[Stored items]
===

Lemma receive_all_deliver c (sent msgs : list bytes) pre key method m s ks ps i p cr next (ds : list (nat * bytes * Z)) :
  (∀ k msg, msgs !! k = Some msg → ∃ pkt, sent !! k = Some (chars pre ++ pkt) ∧
     strip_id (chars pre ++ pkt) = pkt ∧
     is_packet key method (fst (nth_count c (S k))) (snd (nth_count c (S k))) msg pkt) →
  receiver m s ks ps i p key cr → (∀ k, count_lt cr (nth_count c (S k)) ↔ (next ≤ k)%nat) →
  Forall (λ d, (fst (fst d) < length msgs)%nat ∧ length (snd (fst d)) = (maxstr + 1)%nat) ds →
  ∃ m' s', receive_all m s ks i ((λ d, (default [] (sent !! fst (fst d)), snd (fst d), snd d)) <$> ds) =
    Ret (Some (m', s', deliver msgs next ((λ d, fst (fst d)) <$> ds))) ∧
    rids_inv m' s' ks ps.
Proof.
  intros Hsent. revert m s cr next. induction ds as [|[[k dbuf] now] ds IH]; intros m s cr next Hrec Hnext Hds.
  { exists m, s. split; [reflexivity|]. by eapply rc_inv. }
  rewrite !fmap_cons. cbn [receive_all deliver fst snd].
  apply Forall_cons in Hds as [[Hk Hdb] Hds]. cbn [fst snd] in Hk, Hdb.
  destruct (lookup_lt_is_Some_2 msgs k Hk) as [msg Hmsg].
  destruct (Hsent k msg Hmsg) as (pkt & -> & Hstrip & Hpk). 
  change (default [] (Some (chars pre ++ pkt))) with (chars pre ++ pkt). rewrite Hstrip.
  edestruct receive_packet as (rep & -> & Hrep); [exact Hrec|exact Hpk|exact Hdb|].
  cbn [mbind outcome_bind]. rewrite <-surjective_pairing in Hrep. rewrite Hnext in Hrep.
  destruct Hrep as [(Hle & Hrec' & Hst & rest & Hout)|(Hlt & Hrec' & Hst)].
  - destruct (IH _ _ _ (S k) Hrec') as (m' & s' & -> & Hi'); [|exact Hds|].
    { intros j. rewrite nth_count_lt_iff. lia. }
    cbn [mbind outcome_bind]. exists m', s'. split; [|exact Hi'].
    rewrite Hst, Hout, Z.eqb_refl, Nat2Z.id, take_app_length.
    rewrite (proj2 (Nat.leb_le _ _)) by exact Hle. by rewrite Hmsg.
  - destruct (IH _ _ _ next Hrec' Hnext Hds) as (m' & s' & -> & Hi').
    cbn [mbind outcome_bind]. exists m', s'. split; [|exact Hi'].
    rewrite (proj2 (Z.eqb_neq _ _)) by exact Hst. rewrite (proj2 (Nat.leb_gt _ _)) by lia. done.
Qed.

(** C1: What an agent sends with [CreateSecMSG] reaches the manager unchanged, in order
    and at most once, whatever the network does: the agent sends any messages of a
    legal size, then packets of them are delivered in any order and any number of times,
    each to [ReadSecMSG] of a manager that verifies counters.  Every call returns, and
    the valid ones give, byte for byte, the message of the packet, exactly when no later
    message was taken before. *)
Theorem secure_channel_at_most_once client mS sS ksS iS key method pre c (msgs : list (bytes * Z)) enc tmp fin
    mR sR ksR ps iR p cr :
  sender client mS sS ksS iS key method pre c →
  Forall (λ x, sendable (fst x)) msgs → fst c + Z.of_nat (length msgs) < 2 ^ 32 →
  length tmp = (maxstr + 2)%nat → length fin = (maxstr + 2)%nat → length enc = (maxstr + 1)%nat →
  receiver mR sR ksR ps iR p key cr → ¬ count_lt c cr →
  ∃ sS' sent, send_all client mS sS ksS iS enc tmp fin msgs = Ret (mS, sS', sent) ∧
    ∀ ds : list (nat * bytes * Z),
      Forall (λ d, (fst (fst d) < length msgs)%nat ∧ length (snd (fst d)) = (maxstr + 1)%nat) ds →
      ∃ mR' sR', receive_all mR sR ksR iR
          ((λ d, (default [] (sent !! fst (fst d)), snd (fst d), snd d)) <$> ds) =
        Ret (Some (mR', sR', deliver msgs.*1 0 ((λ d, fst (fst d)) <$> ds))).
Proof.
  intros Hs Hm Hg Ht Hf He Hr Hc. pose proof (sd_entry _ _ _ _ _ _ _ _ _ Hs) as (q & e & _ & _ & _ & Hpre).
  destruct (send_messages_spec client mS sS ksS iS key method pre c enc tmp fin msgs)
    as (sS' & sent & -> & _ & _ & _ & Hsent); try assumption.
  exists sS', sent. split; [reflexivity|]. intros ds Hds.
  edestruct (receive_all_deliver c sent msgs.*1 pre key method mR sR ksR ps iR p cr 0 ds) as (m' & s' & -> & _);
    [|exact Hr| | |by exists m', s'].
  - intros k msg Hk. apply list_lookup_fmap_Some in Hk as ([msg' r] & -> & Hk).
    destruct (Hsent k msg' r Hk) as (pkt & Hp & Hpk). exists pkt. split; [exact Hp|]. split; [|exact Hpk].
    destruct Hpk as (_ & _ & _ & _ & r' & z & _ & _ & ->). by eapply strip_id_packet.
  - intros k. split; [lia|intros _]. pose proof (nth_count_mono c 0 (S k)) as Hlt.
    change (nth_count c 0) with c in Hlt. specialize (Hlt ltac:(lia)). unfold count_lt in *. lia.
  - by rewrite length_fmap.
Qed.

(** ** Starting the counters *)

Hypothesis (new_ino_fresh : ∀ X, new_ino X ∉ X).

(** Files may be added, the ones that were there keep their text. *)
Definition fs_grows (f f' : fsys) : Prop :=
  fs_denied f' = fs_denied f ∧
  ∀ path ino, fs_dir f !! path = Some ino → fs_dir f' !! path = Some ino ∧ fs_text f' ino = fs_text f ino.

#[local] Instance fs_grows_preorder : PreOrder fs_grows.
Proof.
  split; [intros f; split; [done|]; intros path ino Hp; done|].
  intros f1 f2 f3 [Hd1 Hg1] [Hd2 Hg2]. split; [congruence|]. intros path ino Hp.
  destruct (Hg1 _ _ Hp) as [Hp2 Ht2]. destruct (Hg2 _ _ Hp2) as [Hp3 Ht3]. split; [done|congruence].
Qed.

(** The state of the stream and of the counters after a pass of the loop. *)
Definition opened (f : fsys) (path : string) (f' : fsys) (ino : Z) : Prop :=
  fs_grows f f' ∧ fs_dir f' !! path = Some ino.

Lemma wfopen_rw_spec f path ino f' :
  wfopen_rw f path = (Some ino, f') → opened f path f' ino ∧ fs_dir f !! path = Some ino.
Proof.
  unfold wfopen_rw. case_bool_decide; [done|]. destruct (fs_dir f !! path) eqn:E; [|done].
  intros [= <- <-]. by repeat split.
Qed.

Lemma wfopen_w_spec f path :
  path ∉ fs_denied f → fs_dir f !! path = None →
  ∃ ino f', wfopen_w new_ino f path = (Some ino, f') ∧ opened f path f' ino.
Proof.
  intros Hd Hn. unfold wfopen_w. rewrite bool_decide_eq_false_2 by done. rewrite Hn.
  eexists _, _. split; [done|]. split; [split; [done|]|cbn; apply lookup_insert_eq].
  intros path' ino' Hp. cbn. split; [rewrite lookup_insert_ne; [done|congruence]|].
  unfold fs_text. cbn. destruct (decide (new_ino (dom (fs_data f)) = ino')) as [<- |Hne].
  - rewrite lookup_insert_eq. pose proof (new_ino_fresh (dom (fs_data f))) as Hf.
    apply not_elem_of_dom in Hf. by rewrite Hf.
  - by rewrite lookup_insert_ne.
Qed.

(** What the pass for an agent makes of its entry: the file of its name is there, and the
    counters are those it held before. *)
Definition started (f0 f : fsys) (e e' : keyentry) : Prop :=
  (id e' = id e ∧ encryption_key e' = encryption_key e ∧ kip e' = kip e ∧
   crypto_method e' = crypto_method e ∧ rids_node e' = rids_node e) ∧
  ∃ ident, id e = Some ident ∧ fs_dir f !! rids_path ident = Some (inode e') ∧
    ∀ ino, fs_dir f0 !! rids_path ident = Some ino →
      (global e', local e') = scan_counters (fs_text f0 ino).

Lemma started_grows f0 f f' e e' : fs_grows f f' → started f0 f e e' → started f0 f' e e'.
Proof.
  intros [_ Hg] [Hs (ident & Hid & Hdir & Hc)]. split; [done|]. exists ident.
  split; [done|]. split; [by apply Hg|done].
Qed.

Lemma start_agent m s (ks : keystore) i p e ident f0 :
  entry_at m ks i = Ret (p, e) → id e = Some ident → (i < keysize ks)%nat →
  rids_path ident ∉ fs_denied (files s) → fs_grows f0 (files s) →
  ∃ f e', start_counter new_ino m s ks i = Ret (Some (put m p e', set_files s f)) ∧
    fs_grows (files s) f ∧ started f0 f e e'.
Proof.
  intros He Hid Hi Hd [_ Hg0]. unfold start_counter. rewrite He. cbn [mbind outcome_bind].
  rewrite (proj2 (Nat.eqb_neq _ _)) by lia. rewrite Hid. cbn [c_deref mbind outcome_bind].
  destruct (wfopen_rw (files s) (rids_path ident)) as [[fd|] f] eqn:Ho.
  - apply wfopen_rw_spec in Ho as [[Hg Hdir] Hdir0].
    destruct (scan_counters (fs_text f fd)) as [g_c l_c] eqn:Hsc. eexists (fclose f), _.
    split; [reflexivity|]. split; [exact Hg|]. split; [done|]. exists ident. split; [done|].
    unfold File_Inode. cbn [inode set_file set_counters fs_dir fclose]. rewrite Hdir. split; [done|]. intros ino Hino.
    destruct (Hg0 _ _ Hino) as [Hino' Ht]. assert (ino = fd) as -> by congruence.
    rewrite <-Ht, <-(proj2 (proj2 Hg _ _ Hdir0)). by rewrite Hsc.
  - assert (fs_dir (files s) !! rids_path ident = None ∧ f = files s) as [Hn ->].
    { revert Ho. unfold wfopen_rw. rewrite bool_decide_eq_false_2 by done.
      destruct (fs_dir (files s) !! rids_path ident); by intros [= <-]. }
    destruct (wfopen_w_spec (files s) (rids_path ident) Hd Hn) as (ino & f' & -> & Hg & Hdir).
    eexists (fclose f'), _. split; [reflexivity|]. split; [exact Hg|]. split; [done|].
    exists ident. split; [done|]. unfold File_Inode. cbn [inode set_file set_counters fs_dir fclose]. rewrite Hdir. split; [done|].
    intros ino' Hino. destruct (Hg0 _ _ Hino) as [Hino' _]. congruence.
Qed.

===

Task - From the records above, retype only the lines starting at the line that contains "apply not_elem_of_dom in" and ending at the line that contains "Definition started (f0", both included.

Solution for this exercise -
    apply not_elem_of_dom in Hf. by rewrite Hf.
  - by rewrite lookup_insert_ne.
Qed.

(** What the pass for an agent makes of its entry: the file of its name is there, and the
    counters are those it held before. *)
Definition started (f0 f : fsys) (e e' : keyentry) : Prop :=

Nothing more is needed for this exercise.